[Records shown]
(** * Feature construction for span-extraction QA (dataset.py)

    A shallow embedding of the feature builder of [dataset.py]: the
    span aligner, the max-context resolver, the sliding-window loop, the
    feature assembler, the example constructor and validator, and the
    numbering pass of the batch driver.

    Python integers are [Z]; indices that only ever come out of [range]
    over a length are [nat].  Dictionaries are [gmap]s.  A Python
    exception is the [None] of an [option] result. *)

From Stdlib Require Import ZArith QArith Lia Ascii String.
From Stdlib Require Import Floats.SpecFloat Floats.PrimFloat Floats.FloatOps.
From stdpp Require Import base option list strings gmap.

Open Scope Z_scope.

(** ** Python list and string primitives *)

Module Py.

(** [''.join(ts)] *)
Definition join (ts : list string) : string := String.concat EmptyString ts.

(** [l[a:b]] for in-range, non-negative [a] and [b]. *)
Definition slice {A} (l : list A) (a b : nat) : list A :=
take (b - a)%nat (drop a l).

(** [range(a, b)] *)
Definition range (a b : nat) : list nat := seq a (b - a)%nat.

(** [range(hi, lo - 1, -1)]: from [hi] down to [lo], both included. *)
Definition range_down (hi lo : nat) : list nat := rev (seq lo (S hi - lo)%nat).

(** [range(n)] for a Python integer [n]: empty when [n <= 0]. *)
Definition zrange (n : Z) : list Z := Z.of_nat <$> seq 0 (Z.to_nat n).

(** [len(l)] as a Python integer. *)
Definition len {A} (l : list A) : Z := Z.of_nat (length l).

(** Normalisation of one bound of a slice over a sequence of length [n]:
  negative bounds count from the end, and the result is clamped. *)
Definition clamp (n i : Z) : Z :=
if i <? 0 then Z.max 0 (n + i) else Z.min i n.

(** [s[a:b]] with Python's treatment of negative and out-of-range bounds. *)
Definition zslice {A} (l : list A) (a b : Z) : list A :=
slice l (Z.to_nat (clamp (len l) a)) (Z.to_nat (clamp (len l) b)).

(** [l.index(x)]: position of the first occurrence, [None] for ValueError. *)
Fixpoint index (l : list Z) (x : Z) : option Z :=
match l with
| [] => None
| y :: l' => if Z.eqb y x then Some 0 else Z.succ <$> index l' x
end.

(** [s[a:b]] on a string. *)
Definition str_slice (s : string) (a b : Z) : string :=
let n := Z.of_nat (String.length s) in
let a' := clamp n a in
let b' := clamp n b in
String.substring (Z.to_nat a') (Z.to_nat (b' - a')) s.

(** Truth value of an optional string: [None] and the empty string are false. *)
Definition truthy (s : option string) : bool :=
match s with
| None => false
| Some s => negb (String.eqb s EmptyString)
end.

(** [sub in s] on strings. *)
Definition contains (sub s : string) : bool :=
  match String.index 0 sub s with
  | Some _ => true
  | None => false
  end.

(** A [for] loop over [l] whose body may raise. *)
Fixpoint for_each {S A} (body : S -> A -> option S) (st : S) (l : list A) : option S :=
  match l with
  | [] => Some st
  | x :: l' => st' ← body st x; for_each body st' l'
  end.

End Py.

(** ** Span aligner: [_improve_answer_span] *)

(** The test of line 34. *)
Definition span_matches (doc_tokens answer_tokens : list string) (new_start new_end : nat) : bool :=
  bool_decide (Py.join (Py.slice doc_tokens new_start (new_end + 1)) = Py.join answer_tokens).

(** The inner loop, over the remaining values of [new_end]. *)
Fixpoint scan_ends (doc_tokens answer_tokens : list string) (new_start : nat)
    (ends : list nat) : option (nat * nat) :=
  match ends with
  | [] => None
  | new_end :: ends' =>
      if span_matches doc_tokens answer_tokens new_start new_end
      then Some (new_start, new_end)
      else scan_ends doc_tokens answer_tokens new_start ends'
  end.

(** The outer loop, over the remaining values of [new_start]. *)
Fixpoint scan_starts (doc_tokens answer_tokens : list string)
    (starts : list nat) : option (nat * nat) :=
  match starts with
  | [] => None
  | new_start :: starts' =>
      match scan_ends doc_tokens answer_tokens new_start
              (Py.range_down (length doc_tokens - 1) new_start) with
      | Some r => Some r
      | None => scan_starts doc_tokens answer_tokens starts'
      end
  end.

Definition _improve_answer_span (doc_tokens answer_tokens : list string)
    (input_start input_end : Z) : Z * Z :=
  match scan_starts doc_tokens answer_tokens (Py.range 0 (length doc_tokens)) with
  | Some (new_start, new_end) => (Z.of_nat new_start, Z.of_nat new_end)
  | None => (input_start, input_end)
  end.

(** ** Examples: [AlibabaExample] and [AlibabaProcessor._create_examples] *)

(** One entry of [qa["answers"]]. *)
Module Answer.
Record t := mk { text : string; answer_start : Z }.
End Answer.

Module AlibabaExample.

Record t := mk {
  qas_id : Z;
  question_text : option string;
  context_text : string;
  answer_text : option string;
  title : string;
  is_impossible : bool;
  is_challenge : bool;
  answers : list Answer.t;
  start_position : Z;
  end_position : Z;
}.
[/Records shown]
Repeat the data. Every word must match.

(** * Feature construction for span-extraction QA (dataset.py)

    A shallow embedding of the feature builder of [dataset.py]: the
    span aligner, the max-context resolver, the sliding-window loop, the
    feature assembler, the example constructor and validator, and the
    numbering pass of the batch driver.

    Python integers are [Z]; indices that only ever come out of [range]
    over a length are [nat].  Dictionaries are [gmap]s.  A Python
    exception is the [None] of an [option] result. *)

From Stdlib Require Import ZArith QArith Lia Ascii String.
From Stdlib Require Import Floats.SpecFloat Floats.PrimFloat Floats.FloatOps.
From stdpp Require Import base option list strings gmap.

Open Scope Z_scope.

(** ** Python list and string primitives *)

Module Py.

(** [''.join(ts)] *)
Definition join (ts : list string) : string := String.concat EmptyString ts.

(** [l[a:b]] for in-range, non-negative [a] and [b]. *)
Definition slice {A} (l : list A) (a b : nat) : list A :=
take (b - a)%nat (drop a l).

(** [range(a, b)] *)
Definition range (a b : nat) : list nat := seq a (b - a)%nat.

(** [range(hi, lo - 1, -1)]: from [hi] down to [lo], both included. *)
Definition range_down (hi lo : nat) : list nat := rev (seq lo (S hi - lo)%nat).

(** [range(n)] for a Python integer [n]: empty when [n <= 0]. *)
Definition zrange (n : Z) : list Z := Z.of_nat <$> seq 0 (Z.to_nat n).

(** [len(l)] as a Python integer. *)
Definition len {A} (l : list A) : Z := Z.of_nat (length l).

(** Normalisation of one bound of a slice over a sequence of length [n]:
  negative bounds count from the end, and the result is clamped. *)
Definition clamp (n i : Z) : Z :=
if i <? 0 then Z.max 0 (n + i) else Z.min i n.

(** [s[a:b]] with Python's treatment of negative and out-of-range bounds. *)
Definition zslice {A} (l : list A) (a b : Z) : list A :=
slice l (Z.to_nat (clamp (len l) a)) (Z.to_nat (clamp (len l) b)).

(** [l.index(x)]: position of the first occurrence, [None] for ValueError. *)
Fixpoint index (l : list Z) (x : Z) : option Z :=
match l with
| [] => None
| y :: l' => if Z.eqb y x then Some 0 else Z.succ <$> index l' x
end.

(** [s[a:b]] on a string. *)
Definition str_slice (s : string) (a b : Z) : string :=
let n := Z.of_nat (String.length s) in
let a' := clamp n a in
let b' := clamp n b in
String.substring (Z.to_nat a') (Z.to_nat (b' - a')) s.

(** Truth value of an optional string: [None] and the empty string are false. *)
Definition truthy (s : option string) : bool :=
match s with
| None => false
| Some s => negb (String.eqb s EmptyString)
end.

(** [sub in s] on strings. *)
Definition contains (sub s : string) : bool :=
  match String.index 0 sub s with
  | Some _ => true
  | None => false
  end.

(** A [for] loop over [l] whose body may raise. *)
Fixpoint for_each {S A} (body : S -> A -> option S) (st : S) (l : list A) : option S :=
  match l with
  | [] => Some st
  | x :: l' => st' ← body st x; for_each body st' l'
  end.

End Py.

(** ** Span aligner: [_improve_answer_span] *)

(** The test of line 34. *)
Definition span_matches (doc_tokens answer_tokens : list string) (new_start new_end : nat) : bool :=
  bool_decide (Py.join (Py.slice doc_tokens new_start (new_end + 1)) = Py.join answer_tokens).

(** The inner loop, over the remaining values of [new_end]. *)
Fixpoint scan_ends (doc_tokens answer_tokens : list string) (new_start : nat)
    (ends : list nat) : option (nat * nat) :=
  match ends with
  | [] => None
  | new_end :: ends' =>
      if span_matches doc_tokens answer_tokens new_start new_end
      then Some (new_start, new_end)
      else scan_ends doc_tokens answer_tokens new_start ends'
  end.

(** The outer loop, over the remaining values of [new_start]. *)
Fixpoint scan_starts (doc_tokens answer_tokens : list string)
    (starts : list nat) : option (nat * nat) :=
  match starts with
  | [] => None
  | new_start :: starts' =>
      match scan_ends doc_tokens answer_tokens new_start
              (Py.range_down (length doc_tokens - 1) new_start) with
      | Some r => Some r
      | None => scan_starts doc_tokens answer_tokens starts'
      end
  end.

Definition _improve_answer_span (doc_tokens answer_tokens : list string)
    (input_start input_end : Z) : Z * Z :=
  match scan_starts doc_tokens answer_tokens (Py.range 0 (length doc_tokens)) with
  | Some (new_start, new_end) => (Z.of_nat new_start, Z.of_nat new_end)
  | None => (input_start, input_end)
  end.

(** ** Examples: [AlibabaExample] and [AlibabaProcessor._create_examples] *)

(** One entry of [qa["answers"]]. *)
Module Answer.
Record t := mk { text : string; answer_start : Z }.
End Answer.

Module AlibabaExample.

Record t := mk {
  qas_id : Z;
  question_text : option string;
  context_text : string;
  answer_text : option string;
  title : string;
  is_impossible : bool;
  is_challenge : bool;
  answers : list Answer.t;
  start_position : Z;
  end_position : Z;
}.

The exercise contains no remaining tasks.